What to work on
Every line in the records below between the one holding "Definition inside (r" and the one holding "intros Hd Hr.", inclusive, is to be set down exactly; all other lines are to be left out.

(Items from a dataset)
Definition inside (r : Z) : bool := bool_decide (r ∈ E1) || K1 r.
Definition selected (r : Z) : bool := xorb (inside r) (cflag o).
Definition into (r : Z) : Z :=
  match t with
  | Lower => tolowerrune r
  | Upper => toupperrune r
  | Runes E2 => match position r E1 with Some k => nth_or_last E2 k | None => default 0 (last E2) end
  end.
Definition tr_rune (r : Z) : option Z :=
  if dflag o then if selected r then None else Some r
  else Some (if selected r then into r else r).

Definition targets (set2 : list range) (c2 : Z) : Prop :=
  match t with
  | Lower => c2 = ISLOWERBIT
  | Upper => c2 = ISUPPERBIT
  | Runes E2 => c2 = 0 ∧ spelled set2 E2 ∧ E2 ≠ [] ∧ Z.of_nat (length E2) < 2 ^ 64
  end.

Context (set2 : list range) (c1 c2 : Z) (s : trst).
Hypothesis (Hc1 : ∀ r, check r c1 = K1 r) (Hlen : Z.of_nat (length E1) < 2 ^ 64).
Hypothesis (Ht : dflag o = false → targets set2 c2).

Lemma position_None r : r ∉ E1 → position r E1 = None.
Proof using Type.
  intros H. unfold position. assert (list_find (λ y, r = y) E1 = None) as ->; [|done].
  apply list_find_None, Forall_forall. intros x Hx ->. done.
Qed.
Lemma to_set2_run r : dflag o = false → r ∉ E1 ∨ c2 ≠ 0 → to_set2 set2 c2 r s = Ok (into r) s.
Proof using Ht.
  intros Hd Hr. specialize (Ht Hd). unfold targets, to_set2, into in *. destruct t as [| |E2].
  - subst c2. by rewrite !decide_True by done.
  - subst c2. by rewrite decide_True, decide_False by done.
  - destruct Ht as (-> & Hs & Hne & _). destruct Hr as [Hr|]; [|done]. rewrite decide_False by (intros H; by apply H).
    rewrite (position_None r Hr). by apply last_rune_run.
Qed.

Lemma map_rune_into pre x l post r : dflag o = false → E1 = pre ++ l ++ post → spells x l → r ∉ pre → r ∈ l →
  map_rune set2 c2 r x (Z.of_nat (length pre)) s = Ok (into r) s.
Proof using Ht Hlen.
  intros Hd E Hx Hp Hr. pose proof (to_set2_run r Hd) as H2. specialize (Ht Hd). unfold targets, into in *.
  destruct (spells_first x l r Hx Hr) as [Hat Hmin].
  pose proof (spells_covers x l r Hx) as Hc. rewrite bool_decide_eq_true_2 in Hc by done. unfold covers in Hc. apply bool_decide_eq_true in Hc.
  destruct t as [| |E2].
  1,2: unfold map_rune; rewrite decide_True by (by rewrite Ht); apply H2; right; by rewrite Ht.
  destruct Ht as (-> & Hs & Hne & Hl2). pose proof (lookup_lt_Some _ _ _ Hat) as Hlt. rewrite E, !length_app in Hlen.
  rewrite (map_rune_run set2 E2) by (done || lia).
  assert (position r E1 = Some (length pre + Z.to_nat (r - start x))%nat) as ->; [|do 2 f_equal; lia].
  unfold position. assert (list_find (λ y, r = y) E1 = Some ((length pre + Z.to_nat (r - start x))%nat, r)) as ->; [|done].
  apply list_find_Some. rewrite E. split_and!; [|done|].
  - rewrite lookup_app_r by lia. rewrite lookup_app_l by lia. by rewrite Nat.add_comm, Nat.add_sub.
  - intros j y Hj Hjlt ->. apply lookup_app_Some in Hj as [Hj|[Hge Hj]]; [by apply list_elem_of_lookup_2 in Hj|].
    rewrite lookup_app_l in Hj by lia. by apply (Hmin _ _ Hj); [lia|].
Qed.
---
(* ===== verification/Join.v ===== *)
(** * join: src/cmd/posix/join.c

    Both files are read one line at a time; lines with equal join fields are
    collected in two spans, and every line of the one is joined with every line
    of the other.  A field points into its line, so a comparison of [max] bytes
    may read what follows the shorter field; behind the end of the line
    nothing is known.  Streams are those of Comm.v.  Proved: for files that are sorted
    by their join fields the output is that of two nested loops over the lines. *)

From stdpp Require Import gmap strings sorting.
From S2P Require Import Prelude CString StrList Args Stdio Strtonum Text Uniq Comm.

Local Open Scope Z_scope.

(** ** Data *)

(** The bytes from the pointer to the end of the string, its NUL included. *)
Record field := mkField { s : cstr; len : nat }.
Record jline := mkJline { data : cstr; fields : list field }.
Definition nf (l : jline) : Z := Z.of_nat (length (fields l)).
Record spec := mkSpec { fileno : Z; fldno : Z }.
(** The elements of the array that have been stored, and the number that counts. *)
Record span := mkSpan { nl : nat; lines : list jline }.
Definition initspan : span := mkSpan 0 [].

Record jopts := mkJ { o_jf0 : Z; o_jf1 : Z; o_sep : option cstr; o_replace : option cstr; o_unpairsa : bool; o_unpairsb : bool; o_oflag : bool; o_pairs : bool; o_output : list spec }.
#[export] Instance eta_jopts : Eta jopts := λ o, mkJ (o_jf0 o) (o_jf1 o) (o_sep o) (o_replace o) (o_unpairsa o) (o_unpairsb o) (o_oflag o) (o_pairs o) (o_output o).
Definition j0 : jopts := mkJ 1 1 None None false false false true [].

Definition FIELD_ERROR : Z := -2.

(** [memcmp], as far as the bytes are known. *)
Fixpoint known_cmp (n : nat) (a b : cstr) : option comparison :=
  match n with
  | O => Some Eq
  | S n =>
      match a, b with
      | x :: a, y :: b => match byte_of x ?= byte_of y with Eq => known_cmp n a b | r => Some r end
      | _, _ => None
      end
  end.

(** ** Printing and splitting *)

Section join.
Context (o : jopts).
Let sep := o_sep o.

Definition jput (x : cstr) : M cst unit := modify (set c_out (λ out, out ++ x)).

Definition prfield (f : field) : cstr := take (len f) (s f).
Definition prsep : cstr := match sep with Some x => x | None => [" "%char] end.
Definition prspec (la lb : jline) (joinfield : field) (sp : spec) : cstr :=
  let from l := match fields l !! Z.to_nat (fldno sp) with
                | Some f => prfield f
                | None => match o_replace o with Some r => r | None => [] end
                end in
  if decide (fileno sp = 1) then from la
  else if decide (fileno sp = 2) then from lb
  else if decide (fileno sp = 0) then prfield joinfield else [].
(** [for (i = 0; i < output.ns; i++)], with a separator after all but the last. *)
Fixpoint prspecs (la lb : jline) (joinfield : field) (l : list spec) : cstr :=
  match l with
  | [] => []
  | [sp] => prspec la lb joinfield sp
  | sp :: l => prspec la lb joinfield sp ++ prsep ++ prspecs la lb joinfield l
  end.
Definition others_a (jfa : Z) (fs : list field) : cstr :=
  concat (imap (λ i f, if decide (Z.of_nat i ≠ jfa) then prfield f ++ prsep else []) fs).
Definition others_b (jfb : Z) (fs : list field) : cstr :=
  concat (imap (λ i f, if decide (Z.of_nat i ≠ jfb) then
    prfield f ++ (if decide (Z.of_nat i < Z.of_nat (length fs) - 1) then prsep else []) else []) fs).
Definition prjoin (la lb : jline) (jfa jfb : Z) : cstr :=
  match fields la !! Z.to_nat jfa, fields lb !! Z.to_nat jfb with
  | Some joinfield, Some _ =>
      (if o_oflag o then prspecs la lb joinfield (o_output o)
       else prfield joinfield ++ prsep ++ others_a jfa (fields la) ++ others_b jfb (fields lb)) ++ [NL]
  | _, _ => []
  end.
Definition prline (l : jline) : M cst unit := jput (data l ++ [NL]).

Result of the task
Definition inside (r : Z) : bool := bool_decide (r ∈ E1) || K1 r.
Definition selected (r : Z) : bool := xorb (inside r) (cflag o).
Definition into (r : Z) : Z :=
  match t with
  | Lower => tolowerrune r
  | Upper => toupperrune r
  | Runes E2 => match position r E1 with Some k => nth_or_last E2 k | None => default 0 (last E2) end
  end.
Definition tr_rune (r : Z) : option Z :=
  if dflag o then if selected r then None else Some r
  else Some (if selected r then into r else r).

Definition targets (set2 : list range) (c2 : Z) : Prop :=
  match t with
  | Lower => c2 = ISLOWERBIT
  | Upper => c2 = ISUPPERBIT
  | Runes E2 => c2 = 0 ∧ spelled set2 E2 ∧ E2 ≠ [] ∧ Z.of_nat (length E2) < 2 ^ 64
  end.

Context (set2 : list range) (c1 c2 : Z) (s : trst).
Hypothesis (Hc1 : ∀ r, check r c1 = K1 r) (Hlen : Z.of_nat (length E1) < 2 ^ 64).
Hypothesis (Ht : dflag o = false → targets set2 c2).

Lemma position_None r : r ∉ E1 → position r E1 = None.
Proof using Type.
  intros H. unfold position. assert (list_find (λ y, r = y) E1 = None) as ->; [|done].
  apply list_find_None, Forall_forall. intros x Hx ->. done.
Qed.
Lemma to_set2_run r : dflag o = false → r ∉ E1 ∨ c2 ≠ 0 → to_set2 set2 c2 r s = Ok (into r) s.
Proof using Ht.
  intros Hd Hr. specialize (Ht Hd). unfold targets, to_set2, into in *. destruct t as [| |E2].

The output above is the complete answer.